Referring to FIG. 4, one face of the light-emitting element 2 facing the heat sink 1 can be coated with a heat-conducting medium 35 such as a thermal paste to facilitate delivering the heat of the light-emitting element 2 to the heat sink 1 for an improved heat conduction effect.
In another embodiment shown in FIG. 6, the at least one positioning portion 31 of the fitting member 3 is implemented as a plurality of positioning portions 31. Each positioning portion 31 has a second assembling portion 32 arranged on a periphery thereof In such an arrangement, the second assembling portions 32 of the positioning portions 31 can also be assembled to the first assembling portions 12 of the heat sink 1. Thus, the positioning portions 31 can couple the light-emitting element 2 with the heat sink 1 to position the light-emitting element 2 between the fitting member 3 and the heat sink 1.
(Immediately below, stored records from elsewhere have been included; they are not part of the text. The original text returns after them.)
(** Calling one of the four functions returns or raises with the
    requests as they were. *)
Lemma call_keeps_requests (f : tool) (args : list json) (w w' : world) (o : outcome string) :
  call env f args w = (o, w') -> requests w' = requests w.
Proof.
  assert (Hraise : forall e, @raise world string e w = (o, w') -> requests w' = requests w)
    by (intros e; unfold raise; now inversion 1).
  assert (Hlisting : forall path options,
             list_directory env path options w = (o, w') -> requests w' = requests w).
  { intros path options. unfold list_directory. intros E.
    match type of E with
    | try_except ?body _ _ = _ =>
        destruct (try_except_returns body (fun e => "Unexpected error: " ++ str_exn e) w)
          as (r & w1 & E1 & H1)
    end.
    - intros o1 w1. destruct (String.eqb (platform_system env) "Windows");
        apply list_add_then_run_keeps_requests.
    - rewrite E1 in E. now inversion E; subst. }
  assert (Hprocesses : forall options,
             list_processes env options w = (o, w') -> requests w' = requests w).
  { intros options. unfold list_processes. intros E.
    match type of E with
    | try_except ?body _ _ = _ =>
        destruct (try_except_returns body (fun e => "Unexpected error: " ++ str_exn e) w)
          as (r & w1 & E1 & H1)
    end.
    - intros o1 w1. destruct (String.eqb (platform_system env) "Windows");
        apply list_add_then_run_keeps_requests.
    - rewrite E1 in E. now inversion E; subst. }
  assert (Hcwd : print_working_directory env w = (o, w') -> requests w' = requests w).
  { unfold print_working_directory. run_py.
    destruct (getcwd env); now inversion 1. }
  assert (Hfile : forall file_path,
             display_file_contents env file_path w = (o, w') -> requests w' = requests w).
  { intros file_path. unfold display_file_contents. run_py.
    destruct file_path; try (destruct (open_other env _); now inversion 1).
    destruct (open_read env s); now inversion 1. }
  unfold call.
  destruct f; destruct args as [| a [| b [| c rest]]]; eauto.
Qed.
Based on the structures previously disclosed, the light-emitting module with a cooling function has the following advantages.
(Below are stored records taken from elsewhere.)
(** * daemon/container_windows.go: launch-spec assembly and the
      isolation-conditional mount lifecycle of a Windows container.

    The Go code is embedded shallowly.  A Go [(value, error)] pair is a Rocq
    pair whose second component is [option error] ([None] is Go's [nil]);
    a nilable pointer is an [option]; the storage driver, whose [Get] and
    [Put] move reference counts, is a state machine over an abstract state
    [D] that is threaded through every call; the calls made to the
    collaborators are recorded in an event log, so that "how many times was
    this called, and in which order" can be stated. *)

From Stdlib Require Import ZArith Ascii String.
From stdpp Require Import base option list strings gmap.

Open Scope string_scope.
Open Scope list_scope.

(** ** Go's [strings] package: the one function used, [SplitN]. *)
Module gostrings.

(** [cut sep s]: the text before and after the first [sep] of [s], if any
    (Go's [Index] followed by the two slices [s[:m]] and [s[m+1:]]). *)
Fixpoint cut (sep : ascii) (s : string) : option (string * string) :=
  match s with
  | EmptyString => None
  | String a s' =>
      if decide (a = sep) then Some (EmptyString, s')
      else match cut sep s' with
           | Some (p, r) => Some (String a p, r)
           | None => None
           end
  end.

(** [SplitN s sep n] for a one-byte separator and [n >= 0]: at most [n]
    pieces, the last one holding the unsplit remainder; no piece for
    [n = 0]. *)
Fixpoint SplitN (s : string) (sep : ascii) (n : nat) : list string :=
  match n with
  | 0 => []
  | S n' =>
      match n' with
      | 0 => [s]
      | S _ =>
          match cut sep s with
          | None => [s]
          | Some (p, r) => p :: SplitN r sep n'
          end
      end
  end.

End gostrings.

(** ** Errors.  Go's [error] values: the ones a collaborator hands back
    ([errorString]) and the [derr] error codes with their arguments. *)
Module derr.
First, when it is desired to mount another light-emitting element 2 with a different shape and size on the heat sink 1, it is only needed to replace the fitting member 3 with a new one suitable for the light-emitting element 2. Note that the second assembling portions 32 of the new fitting member 3 must be aligned with the first assembling portions 12 of the heat sink 1, such that the light-emitting element 2 can be positioned between the new fitting member 3 and the heat sink 1. Since the fitting member 3 has a much lower cost than the heat sink 1, the cost of the light-emitting module of the invention can be significantly reduced.
Second, as opposed to the conventional light-emitting module 9 which requires changing the connection board 92 when it is desired to mount different light-emitting element 91 (with different shape and size) on the heat sink 93, the invention does not need to change the fitting member 3 under a condition where the fitting member 3 does not have a big size difference from a new light-emitting element 2 to be mounted on the heat sink 1. This is because the fitting member 3, which does not have a big size difference from the new light-emitting element 2, can still position the new light-emitting element 2 efficiently. Thus, the light-emitting module of the invention can have lower costs.
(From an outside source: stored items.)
(** * pegger: a shallow embedding of the matching engine of [pegger.py]

    The Python module is a small backtracking matcher.  Patterns are Python
    objects (strings, tuples, instances of the matcher classes, callables);
    results are Python lists and strings.  The embedding below keeps the
    dynamic typing of the results (a [value] is a string or a list), the
    exceptions of the source, and the control flow of each matcher. *)

From Stdlib Require Import String Ascii List Bool Arith Lia.
Import ListNotations.
Local Open Scope list_scope.
Local Open Scope string_scope.
Set Warnings "-register-all".

(** ** Python values and exceptions *)

(** The results built by the matchers are lists and strings only. *)
Inductive value : Type :=
| VStr (s : string)
| VList (l : list value).

(** [NoPatternFound] and [UnknownMatcherType] are the module's own
    exceptions; [IndexError] is the one Python raises on [x[i]] out of
    range. *)
Inductive exn : Type :=
| NoPatternFound
| UnknownMatcherType
| IndexError.

(** The outcome of running a piece of the program: a returned value, a raised
    exception, or [Diverge] when the fuel given to the interpreter ran out. *)
Inductive outcome (A : Type) : Type :=
| Ok (a : A)
| Raise (e : exn)
| Diverge.
Arguments Ok {A} a.
Arguments Raise {A} e.
Arguments Diverge {A}.

Definition bind {A B : Type} (m : outcome A) (k : A -> outcome B) : outcome B :=
  match m with
  | Ok a => k a
  | Raise e => Raise e
  | Diverge => Diverge
  end.

Notation "x <- m ;; k" := (bind m (fun x => k))
  (at level 61, m at next level, right associativity).
Notation "' pat <- m ;; k" := (bind m (fun x => match x with pat => k end))
  (at level 61, pat pattern, m at next level, right associativity).

(** [bool(v)]: an empty string and an empty list are false. *)
Definition truthy (v : value) : bool :=
  match v with
  | VStr s => negb (s =? "")
  | VList l => match l with [] => false | _ :: _ => true end
  end.

(** [v[i]] for a non-negative [i]: an element of a list, a one-character
    string of a string. *)
Definition getitem (v : value) (i : nat) : outcome value :=
  match v with
  | VStr s =>
      match String.get i s with
      | Some c => Ok (VStr (String c ""))
      | None => Raise IndexError
      end
  | VList l =>
      match nth_error l i with
      | Some x => Ok x
      | None => Raise IndexError
      end
  end.

(** [v == s] for a string constant [s]. *)
Definition eq_str (v : value) (s : string) : bool :=
  match v with
  | VStr t => t =? s
  | VList _ => false
  end.

(** ** String operations of Python used by the source *)

Definition nl : string := String "010"%char "".
Definition space : ascii := " "%char.

(** [text.startswith(p)] *)
Definition startswith (text p : string) : bool := String.prefix p text.

(** [text[n:]] *)
Fixpoint drop (n : nat) (s : string) : string :=
  match n, s with
  | 0, _ => s
  | S _, "" => ""
  | S n', String _ s' => drop n' s'
  end.

(** [text.split("\n")]: [split_acc cur s] splits [s], [cur] being the part of
    the current line already read. *)
Fixpoint split_acc (cur : string) (s : string) : list string :=
  match s with
  | "" => [cur]
  | String c s' =>
      if Ascii.eqb c "010"%char then cur :: split_acc "" s'
      else split_acc (cur ++ String c "") s'
  end.

Definition split_lines (s : string) : list string := split_acc "" s.

(** [sep.join(ls)] *)
Definition join (sep : string) (ls : list string) : string := String.concat sep ls.

(** [c in letters] for a one-character [c] *)
Fixpoint char_in (c : ascii) (letters : string) : bool :=
  match letters with
  | "" => false
  | String d rest => Ascii.eqb c d || char_in c rest
  end.

(** ** Patterns *)

(** A pattern is whatever Python object is handed to [do_parse].  [Str] is a
    [str] or [unicode], [Tuple] a tuple, the next eight are instances of the
    matcher classes with their [pattern], [options] or [letters] attribute,
    [Callable f] is a function object (a grammar rule), and [Other] is any
    object of a type that is not a key of [matchers]. *)
Inductive pattern : Type :=
| Str (s : string)
| Tuple (ps : list pattern)
| Some_ (c : string)
| Words (letters : string)
| Ignore (p : pattern)
| OneOf (options : list pattern)
| Many (options : list pattern)
| Not (s : string)
| Optional (p : pattern)
| Indented (p : pattern)
| Callable (f : nat)
| Other.

(** [string.uppercase + string.lowercase + " .,"] *)
Definition default_letters : string :=
  "ABCDEFGHIJKLMNOPQRSTUVWXYZ" ++ "abcdefghijklmnopqrstuvwxyz" ++ " .,".

(** [Words.__init__]: an absent or empty argument keeps the class
    attribute. *)
Definition Words_init (letters : option string) : pattern :=
  match letters with
  | Some l => if l =? "" then Words default_letters else Words l
  | None => Words default_letters
  end.

(** A function object: its [__name__] and the pattern a call returns. *)
Record func : Type := { __name__ : string; call : pattern }.

(** What a matcher returns: the match and the rest of the text. *)
Definition parsed : Type := (value * string)%type.

(** ** The matching engine *)

Section Engine.

(** The function objects of the grammar: [funcs f] is the function whose
    identity is [f].  Calling it returns the same pattern every time. *)
Variable funcs : nat -> func.

(** [get_pattern_info]: a callable is called once and gives its name to the
    match, except that the name of a lambda is dropped.  The third component
    of the source's triple, [type(pattern)], is the constructor of the
    pattern returned here. *)
Definition get_pattern_info (pat : pattern) : pattern * string :=
  match pat with
  | Callable f =>
      let pattern_name := __name__ (funcs f) in
      (call (funcs f), if pattern_name =? "<lambda>" then "" else pattern_name)
  | _ => (pat, "")
  end.

(** *** Matchers that do not call back into [do_parse] *)

(** The loop of [match_some]: [rest] loses its head as long as the head is
    equal to [pattern.pattern]. *)
Fixpoint some_loop (pat : string) (matched : string) (rest : string) : string * string :=
  match rest with
  | "" => (matched, rest)
  | String char rest' =>
      if pat =? String char "" then some_loop pat (matched ++ String char "") rest'
      else (matched, rest)
  end.

Definition match_some (text : string) (pat : string) (name : string) : outcome parsed :=
  let '(matched, rest) := some_loop pat "" text in
  if matched =? "" then Raise NoPatternFound
  else Ok (VList [VStr name; VStr matched], rest).

(** The loop of [match_words]. *)
Fixpoint words_loop (letters : string) (matched : string) (rest : string) : string * string :=
  match rest with
  | "" => (matched, rest)
  | String char rest' =>
      if char_in char letters then words_loop letters (matched ++ String char "") rest'
      else (matched, rest)
  end.

Definition match_words (text : string) (letters : string) (name : string) : outcome parsed :=
  let '(matched, rest) := words_loop letters "" text in
  if matched =? "" then Raise NoPatternFound
  else Ok (VList [VStr name; VStr matched], rest).

Definition match_text (text : string) (pat : string) (name : string) : outcome parsed :=
  if startswith text pat then
    let rest := drop (String.length pat) text in
    Ok (VList [VStr name; VStr pat], rest)
  else Raise NoPatternFound.

(** The loop of [match_not]: one character at a time, until the text is
    exhausted or what is left starts with [pattern.pattern]. *)
Fixpoint not_loop (pat : string) (matched : string) (rest : string) : string * string :=
  match rest with
  | "" => (matched, rest)
  | String char rest' =>
      if startswith rest pat then (matched, rest)
      else not_loop pat (matched ++ String char "") rest'
  end.

Definition match_not (text : string) (pat : string) (name : string) : outcome parsed :=
  let '(matched, rest) := not_loop pat "" text in
  if matched =? "" then Raise NoPatternFound
  else Ok (VList [VStr name; VStr matched], rest).

(** *** Matchers that call [do_parse]

    They take the recursive call as the parameter [do_parse], so that each
    one reads like its source and can be reasoned about on its own. *)

Section Matchers.

Variable do_parse : string -> pattern -> outcome parsed.

(** The [for] loop of [match_tuple]: an empty match is not appended. *)
Fixpoint tuple_loop (ps : list pattern) (result : list value) (rest : string)
  : outcome (list value * string) :=
  match ps with
  | [] => Ok (result, rest)
  | sub_pattern :: ps' =>
      '(m, rest) <- do_parse rest sub_pattern ;;
      if truthy m then tuple_loop ps' (result ++ [m])%list rest
      else tuple_loop ps' result rest
  end.

Definition match_tuple (text : string) (ps : list pattern) (name : string) : outcome parsed :=
  '(result, rest) <- tuple_loop ps [] text ;;
  result <- (if Nat.eqb (List.length result) 1 then getitem (VList result) 0 else Ok (VList result)) ;;
  r0 <- getitem result 0 ;;
  result <- (if negb (truthy r0) then getitem result 1 else Ok result) ;;
  Ok (VList [VStr name; result], rest).

Definition match_ignore (text : string) (p : pattern) (name : string) : outcome parsed :=
  '(_, rest) <- do_parse text p ;;
  Ok (VList [], rest).

(** [match_one_of]: [NoPatternFound] from an option moves on to the next
    one, and so does an empty match. *)
Fixpoint match_one_of (text : string) (options : list pattern) (name : string)
  : outcome parsed :=
  match options with
  | [] => Raise NoPatternFound
  | sub_pattern :: options' =>
      match do_parse text sub_pattern with
      | Raise NoPatternFound => match_one_of text options' name
      | Raise e => Raise e
      | Diverge => Diverge
      | Ok (m, rest) =>
          if truthy m then
            unwrap <- (if negb (truthy m) then Ok true
                       else m0 <- getitem m 0 ;; Ok (eq_str m0 "<lambda>")) ;;
            if (unwrap : bool) then m1 <- getitem m 1 ;; Ok (m1, rest)
            else Ok (m, rest)
          else match_one_of text options' name
      end
  end.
Referring to FIG. 7, a light-emitting module is shown to have the same heat sink 1 coupled to another light-emitting element 2 with a rectangular shape. In this case, the fitting member 3 has been replaced with a new one having the rectangular shape. Thus, the same heat sink 1 can still be used when the light-emitting element 2 is changed.
More importantly, the invention allows the light-emitting element 2 to direct contact with the heat sink 1. Thus, heat of the light-emitting element 2 can be easily delivered to the heat sink 1, thereby improving the overall cooling efficiency of the light-emitting module and attaining a longer service life of the light-emitting module.
Although the invention has been described in detail with reference to its presently preferable embodiments, it will be understood by one of ordinary skill in the art that various modifications can be made without departing from the spirit and the scope of the invention, as set forth in the appended claims.